After a week of calm weather, Texas once again proved why it is considered very unpredictable during this time of the year. Thursday Del Rio woke up to the aftermath of a severe thunderstorm.
Wednesday morning the U.S. National Weather Service Austin-San Antonio (NWS) announced warnings for possible thunderstorms. The sky remained sunny and showed no signs of incoming rain, but weather services predicted thunderstorms and hail later into the night.
“Storms Wednesday evening formed rapidly just after sunset across Val Verde County along the dry line – a low-level atmospheric boundary that separates warm, humid air from warm, dry desert air. If conditions are combined in an upper-atmospheric disturbance, like they were on Wednesday night, severe weather can aggressively form along the dry line,” Smalltown Weather Meteorologist Daniel Schrieber said.
Large hail and damaging winds were stated as main threats, but rain and a tornado were also considered possible. “Cold air aloft – about 15,000-30,000 feet up – primed the local environment for very large hail and damaging wind gusts,” Schrieber said.
By 3 p.m. thunderstorms were expected to move over the Del Rio area in the evening and citizens were advised to take caution. A few citizens were outside enjoying the outdoors, before the storm, but lightning was clearly seen approaching Del Rio.

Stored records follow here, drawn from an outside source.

(** * connectchain.lcel.model: the LCEL model resolver

    A shallow embedding of [src/connectchain/lcel/model.py] and a
    verification of the resolver's error behaviour, of its use of the
    session cache and the token store, and of the proxy decision chain.

    The module is stateful Python: it reads and writes [os.environ], the
    process-wide [SessionMap], allocates SDK client objects and mutates
    them through the proxy wrapper.  It is embedded as a state-and-exception
    monad over an explicit [World]. *)

From stdpp Require Import gmap strings list fin_maps.
From Stdlib Require Import ZArith Ascii.
Lemma discriminant_lower (v : R) :
  0 <= v -> 0 <= coef_b Va Cb Ka hw v * coef_b Va Cb Ka hw v - 4 * (baseConc Va Cb v * hw).
Proof.
  intros Hv. unfold coef_b. pose proof (baseConc_nonneg v Hv) as HA.
  set (A := baseConc Va Cb v) in *.
  replace ((A + Ka + hw) * (A + Ka + hw) - 4 * (A * hw))
    with ((A - hw) * (A - hw) + Ka * Ka + 2 * (Ka * (A + hw))) by ring.
  pose proof (Rle_0_sqr (A - hw)) as H1. unfold Rsqr in H1.
  pose proof (Rle_0_sqr Ka) as H2. unfold Rsqr in H2.
  assert (H3 : 0 <= Ka * (A + hw)) by (apply Rmult_le_pos; lra).
  lra.
Qed.

Lemma discriminant_nonneg (v : R) :
  0 <= v -> v * Cb < Va * Ca ->
  0 <= discriminant 1 (coef_b Va Cb Ka hw v) (coef_c Va Ca Cb Ka hw v).
Proof.
  intros Hv H. unfold discriminant.
  pose proof (discriminant_lower v Hv). pose proof (coef_c_le v Hv H). lra.
Qed.

(** Cell 5 on a finite volume below the equivalence point. *)
Lemma pre_solutions_Fin (v : R) :
  0 <= v -> v * Cb < Va * Ca ->
  pre_solutions Va Ca Cb Ka hw (Fin v)
  = Returns [Fin (root1 1 (coef_b Va Cb Ka hw v) (coef_c Va Ca Cb Ka hw v));
             Fin (root2 1 (coef_b Va Cb Ka hw v) (coef_c Va Ca Cb Ka hw v))].
Proof.
  intros Hv H. unfold pre_solutions.
  rewrite init_baseConc_Fin, init_acidConc_Fin by assumption.
  cbn [mul add sub neg].
  replace (baseConc Va Cb v * hw + - (acidConc Va Ca Cb v * Ka))
    with (coef_c Va Ca Cb Ka hw v)
    by (unfold coef_c; ring).
  fold (coef_b Va Cb Ka hw v).
  apply quad_solve_Fin; [lra | apply discriminant_nonneg; assumption].
Qed.

Lemma preH3Oconc_Fin (v : R) :
  0 <= v -> v * Cb < Va * Ca ->
  preH3Oconc Va Ca Cb Ka hw (Fin v) = Returns (Fin (hydronium Va Ca Cb Ka hw v)).
Proof.
  intros Hv H. unfold preH3Oconc. rewrite pre_solutions_Fin by assumption.
  reflexivity.
Qed.

Lemma pre_pH_at_Fin (v : R) :
  0 <= v -> v * Cb < Va * Ca ->
  pre_pH_at Va Ca Cb Ka hw (Fin v)
  = Returns (- np_log10 (Fin (hydronium Va Ca Cb Ka hw v)))%f64.
Proof.
  intros Hv H. unfold pre_pH_at. rewrite preH3Oconc_Fin by assumption.
  reflexivity.
Qed.

End Buffer.

(** ** Signs of the roots of [x^2 + b x + c] *)

Section MonicRoots.

Variables b c : R.

Lemma sqrt_discriminant_gt :
  c < 0 -> Rabs b < sqrt (discriminant 1 b c).
Proof.
  intros Hc. rewrite <- sqrt_Rsqr_abs.
  apply sqrt_lt_1_alt. unfold discriminant, Rsqr. split; [| lra].
  pose proof (Rle_0_sqr b) as H. unfold Rsqr in H. exact H.
Qed.

Lemma sqrt_discriminant_lt :
  0 < b -> 0 < c -> 0 <= discriminant 1 b c -> sqrt (discriminant 1 b c) < b.
Proof.
  intros Hb Hc HD.
  rewrite <- (sqrt_square b) at 2 by lra.
  apply sqrt_lt_1_alt. unfold discriminant in *. lra.
Qed.

Lemma root1_pos : c < 0 -> 0 < root1 1 b c.
Proof.
  intros Hc. pose proof (sqrt_discriminant_gt Hc) as H.
  unfold root1. apply Rabs_def2 in H. lra.
Qed.

Lemma root2_neg : c < 0 -> root2 1 b c < 0.
Proof.
  intros Hc. pose proof (sqrt_discriminant_gt Hc) as H.
  unfold root2. apply Rabs_def2 in H. lra.
Qed.

Lemma root1_neg :
  0 < b -> 0 < c -> 0 <= discriminant 1 b c -> root1 1 b c < 0.
Proof.
  intros Hb Hc HD. pose proof (sqrt_discriminant_lt Hb Hc HD) as H.
  unfold root1. lra.
Qed.

Lemma monic_factor (x : R) :
  0 <= discriminant 1 b c ->
  x * x + b * x + c = (x - root1 1 b c) * (x - root2 1 b c).
Proof.
  intros HD. pose proof (sqrt_discriminant_sqr 1 b c HD) as Hs.
  unfold root1, root2. set (s := sqrt (discriminant 1 b c)) in *.
  replace ((x - (- b + s) / (2 * 1)) * (x - (- b - s) / (2 * 1)))
    with (x * x + b * x + (b * b - s * s) / 4) by field.
  rewrite Hs. field.
Qed.

(** A positive [x] lies right of the larger root exactly when the quadratic is
    positive at [x]. *)
Lemma above_root1 (x : R) :
  c < 0 -> 0 < x -> 0 < x * x + b * x + c -> root1 1 b c < x.
Proof.
  intros Hc Hx Hf.
  assert (HD : 0 <= discriminant 1 b c).
  { unfold discriminant. pose proof (Rle_0_sqr b) as H. unfold Rsqr in H. lra. }
  rewrite (monic_factor x HD) in Hf.
  pose proof (root2_neg Hc) as H2.
  destruct (Rlt_dec (root1 1 b c) x) as [H | H]; [exact H | exfalso].
  assert (H1 : x - root1 1 b c <= 0) by lra.
  assert (H3 : 0 < x - root2 1 b c) by lra.
  assert (H4 : (x - root1 1 b c) * (x - root2 1 b c) <= 0).
  { rewrite <- (Rmult_0_l (x - root2 1 b c)). apply Rmult_le_compat_r; lra. }
  lra.
Qed.

Lemma below_root1 (x : R) :
  c < 0 -> 0 < x -> x * x + b * x + c < 0 -> x < root1 1 b c.
Proof.
  intros Hc Hx Hf.
  assert (HD : 0 <= discriminant 1 b c).
  { unfold discriminant. pose proof (Rle_0_sqr b) as H. unfold Rsqr in H. lra. }
  rewrite (monic_factor x HD) in Hf.
  pose proof (root2_neg Hc) as H2.
  destruct (Rlt_dec x (root1 1 b c)) as [H | H]; [exact H | exfalso].
  assert (H1 : 0 <= x - root1 1 b c) by lra.
  assert (H3 : 0 <= x - root2 1 b c) by lra.
  pose proof (Rmult_le_pos _ _ H1 H3). lra.
Qed.

End MonicRoots.

(** ** C1: what the buffer model computes *)


Lemma notebook_equivalence :
  equivalence Notebook5.acid_VolI Notebook5.acid_ConI Notebook5.base_Con
  = Returns notebook_point.
Proof. apply equivalence_nonzero. unfold Notebook5.base_Con. lra. Qed.



(** ** The discriminant of cell 5 in exact arithmetic *)

(** In exact arithmetic, for every [v] in [[0, V_half)], positive [V_a],
    [C_a], [C_b], [K_a] and a water term [hw >= 0]: the constant coefficient
    satisfies [c <= A hw]; [b^2 - 4 A hw >= 0] and hence [b^2 - 4ac >= 0].
    In binary64 the computed discriminant can be negative all the same: see
    the binary64 properties of cell 5 at the end. *)
Lemma pre_discriminant_nonneg_exact (Va Ca Cb Ka hw v : R) (e : EquivalencePoint) :
  0 < Va -> 0 < Ca -> 0 < Cb -> 0 < Ka -> 0 <= hw ->
  equivalence Va Ca Cb = Returns e ->
  0 <= v < half_eq_pt e ->
  let A := (v * Cb) / (v + Va) in
  let HA := (Ca * Va - v * Cb) / (v + Va) in
  let b := A + Ka + hw in
  let c := A * hw - HA * Ka in
  c <= A * hw
  /\ 0 <= b ^ 2 - 4 * (A * hw)
  /\ 0 <= b ^ 2 - 4 * 1 * c
  /\ (square (init_baseConc Va Cb (Fin v) + Fin Ka + Fin hw)
      - Fin 4 * Fin 1
        * (init_baseConc Va Cb (Fin v) * Fin hw
           - init_acidConc Va Ca Cb (Fin v) * Fin Ka))%f64
     = Fin (b ^ 2 - 4 * 1 * c)
  /\ exists r1 r2 : R,
       pre_solutions Va Ca Cb Ka hw (Fin v) = Returns [Fin r1; Fin r2].
Proof.
  intros HVa HCa HCb HKa Hhw He [Hv0 Hv1] A HA b c.
  rewrite (equivalence_half Va Ca Cb e HCb He) in Hv1.
  assert (Hlt : v * Cb < Va * Ca).
  { pose proof (half_scaled Va Ca Cb HCb v Hv1). nra. }
  change A with (baseConc Va Cb v) in *.
  change HA with (acidConc Va Ca Cb v) in *.
  change b with (coef_b Va Cb Ka hw v) in *.
  change c with (coef_c Va Ca Cb Ka hw v) in *.
  clear A HA b c.
  pose proof (coef_c_le Va Ca Cb Ka hw HVa HKa v Hv0 Hlt) as Hc.
  pose proof (discriminant_lower Va Cb Ka hw HVa HCb HKa Hhw v Hv0) as Hlow.
  split; [exact Hc |].
  split; [lra |].
  split; [lra |].
  split.
  - rewrite init_baseConc_Fin, init_acidConc_Fin by assumption.
    unfold square. cbn [mul add sub neg]. fold (coef_b Va Cb Ka hw v).
    f_equal. unfold coef_c. ring.
  - eexists _, _. apply pre_solutions_Fin; assumption.
Qed.

(** ** A negative discriminant in exact arithmetic *)

(** [quad_solve] has no [raise]; on numpy float64 values, as in cell 5, it
    returns on every input. *)
Lemma quad_solve_returns (a b c : float64) : succeeds (quad_solve a b c).
Proof. unfold quad_solve, ret. eexists. reflexivity. Qed.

A severe thunderstorm watch was in effect until 2 a.m. City of Del Rio and Val Verde County services took to social media and warned citizens of the incoming storm.
While Del Rio did not receive a direct hit from these storms, the weather radar indicated hail sizes could have exceeded golf-ball sized with wind gusts in areas over 70 miles per hour. The city of Acuña sounded off severe weather alarms around 9 p.m.
Despite the severe weather, the Del Rio International Airport only recorded 1/10th of an inch of rainfall, with only about 1/3rd of an inch toward the lake, leaving the city still well into the drought conditions. During the storm power went out in several areas and was later restored.
“April and May mark the peak of severe weather season in Del Rio. It is common to observe severe weather on a weekly basis across the region, although direct hits to Del Rio are rather rare,” Schrieber said.
Schrieber advised during the energized springtime seasons, it is important to remember that any thunderstorm can become severe – even deadly – very quickly. NWS urges citizens that “when thunder roars, stay indoors.”
A small emergency kit with water and food as well as a flashlight and cellphone may be life-saving in the event of destructive weather. Although the weather may seem better, it is advised to stay up-to-date with weather services than rely on what is seen in the outdoors.